Merrill), but gets his comeuppance. Still it is clear that Sammy
Glicks are not easily stopped. The real question, Sammy says at the
end, is not what makes Sammy run, but what makes "all the rest of
you run after me."
Jane Klain, the museum's manager of research services, and Allen
Glover, the curator, speculated that despite efforts to get Frank
Sinatra, Mickey Rooney and even Tom Cruise to play Sammy, the novel
had never been filmed because of Hollywood's discomfort with a
close-to-the-bone portrayal of a studio chief by an inside player.
Ms. Klain said it was easier to mount a television production
because "television at the time tackled a lot of things that film
was apprehensive about." An earlier, shorter television adaptation
with Jose Ferrer as Sammy was broadcast in 1949, and the novel was
turned into a Broadway musical in 1964 that starred Steve Lawrence
and ran for more than 500 performances.
The actor Ben Stiller has written a screenplay with Jerry Stahl and,
with backing from Dreamworks, hopes to direct it, but he said, "It's
a hard movie to get made - when people say no you never get the real
reason for what the resistance is."
In the 1959 teleplay Mr. Schulberg had Kit Sargent suggest that the
story did not necessarily have to take place in Hollywood and that
Sammy did not have to be Jewish. "I've known Glicks named Jones,
Goldstein and Orsini," she says. "Where the stakes are high and the
pressure is great, that's where you'll find Sammy. He's a universal
type."
But the Jewish nerve was hard to avoid in depicting a heavily Jewish
industry. Mr. Schulberg recalled that when he wrote two short
stories for Liberty magazine that grew into the novel, Liberty's
editors insisted he give many of the characters names that were less
obviously Jewish. Al Manheim became Al Manners. But for the novel
and 1959 script, characters retained Jewish names to show that the
victims of Sammy's venality were also Jewish.
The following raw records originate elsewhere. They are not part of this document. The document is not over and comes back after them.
Lemma label0_ok (col : list (nat * value)) (v : value) :
  label0 col = Ok v -> In (0, v) col.
Proof.
  unfold label0. destruct (List.find _ col) as [[l x]|] eqn:E; [|discriminate].
  intros [= <-]. apply List.find_some in E as [Hin Hl]. cbn in Hl.
  apply Nat.eqb_eq in Hl. subst l. exact Hin.
Qed.

Lemma loc_eq_rows (c : string) (key : value) (df sel : DataFrame) (r : nat * list value) :
  loc_eq c key df = Ok sel -> In r (df_rows sel) -> In r (df_rows df).
Proof.
  unfold loc_eq. destruct (index_of c (df_columns df)); [|discriminate].
  intros [= <-]. cbn [df_rows]. intros H. apply List.filter_In in H. tauto.
Qed.

Lemma frame_col_label (c : string) (df : DataFrame) (col : list (nat * value))
    (l : nat) (v : value) :
  frame_col c df = Ok col -> In (l, v) col -> exists cells, In (l, cells) (df_rows df).
Proof.
  unfold frame_col. destruct (index_of c (df_columns df)); [|discriminate].
  intros [= <-] H. apply List.in_map_iff in H as ([l' cells] & [= <- _] & Hin). eauto.
Qed.

(** X17: when [getmatches] returns a frame, it has the six match columns and
    one row per shared InChIKey, and the EcoCyc frame has a row
    labelled 0: the EcoCyc values are read by the label 0, so a match
    can only be returned when the record of the first EcoCyc identifier
    is in the frame. *)
Theorem getmatches_frame_needs_label_0 (einfo hinfo df : DataFrame) :
  getmatches einfo hinfo = Ok (Some df) ->
  df_columns df
    = ["InChI"; "InChIKey"; "hSMILES"; "eSMILES"; "eMetaboliteID"; "hMetaboliteID"] /\
  (exists ekeys hkeys,
     frame_col "InChIKey" einfo = Ok ekeys /\
     frame_col "InChIKey" hinfo = Ok hkeys /\
     length (df_rows df) = length (set_inter (map snd ekeys) (map snd hkeys)) /\
     0 < length (df_rows df)) /\
  exists cells, In (0, cells) (df_rows einfo).
Proof.
  unfold getmatches. intros H.
  destruct (frame_col "InChIKey" einfo) as [ekeys|] eqn:Ee; [|discriminate].
  destruct (frame_col "InChIKey" hinfo) as [hkeys|] eqn:Eh; [|discriminate].
  cbn [rbind] in H.
  destruct (set_inter (map snd ekeys) (map snd hkeys)) as [|k ks] eqn:Ek; [discriminate H|].
  cbn [length Nat.eqb] in H.
  assert (df_columns df
            = ["InChI"; "InChIKey"; "hSMILES"; "eSMILES"; "eMetaboliteID"; "hMetaboliteID"] /\
          length (df_rows df) = S (length ks)) as [Hcols Hlen].
  { eapply (rfor_each_invariant
              (fun r => exists f, r = Some f /\
                 df_columns f = ["InChI"; "InChIKey"; "hSMILES"; "eSMILES";
                                 "eMetaboliteID"; "hMetaboliteID"] /\
                 length (df_rows f) = S (length ks))) in H as (f & [= <-] & Hc & Hl);
      [auto| |].
    - clear. intros acc i acc' (f & -> & Hc & Hl) Hb. rbind_ok Hb.
      injection Hb as <-.
      match goal with E : iloc_set _ _ f = Ok ?f' |- _ =>
        apply iloc_set_shape in E as [Hc' Hl']; exists f' end.
      split; [reflexivity|]. split; congruence.
    - eexists. split; [reflexivity|]. unfold empty_frame. cbn [df_columns df_rows].
      rewrite length_map, length_seq. auto. }
  split; [exact Hcols|]. split.
  { exists ekeys, hkeys. rewrite Ek, Hlen. cbn [length]. repeat split; lia. }
  cbn [seq rfor_each] in H.
  match type of H with rbind ?b _ = _ => destruct b as [acc'|] eqn:Eb; [|discriminate H] end.
  clear H. rbind_ok Eb.
  repeat match goal with
         | E : label0 ?col = Ok ?v |- _ => apply label0_ok in E
         end.
  match goal with
  | Ec : frame_col "MetaboliteID" ?sel = Ok ?col, Hin : In (0, _) ?col,
    El : loc_eq "InChIKey" _ einfo = Ok ?sel |- _ =>
      destruct (frame_col_label _ _ _ _ _ Ec Hin) as [cells Hcells];
      exists cells; exact (loc_eq_rows _ _ _ _ _ El Hcells)
  end.
Qed.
Ms. Klain described "Sammy" as one of the "legendary lost programs."
The networks routinely threw away kinescopes of old shows and reused
tapes, but NBC had given its kinescopes to the Library of Congress.
Ms. Klain asked the library archives to comb its holdings more
painstakingly, and the eight mislabeled reels were found.
"Jane ran upstairs very excited and said we'd found the second half
of 'What Makes Sammy Run,' " Mr. Glover recalled.
Will the rediscovered teleplay of "Sammy" ever run outside the
museum? "In the perfect universe there would be a television
counterpart of Turner Classic Movies," Mr. Glover said.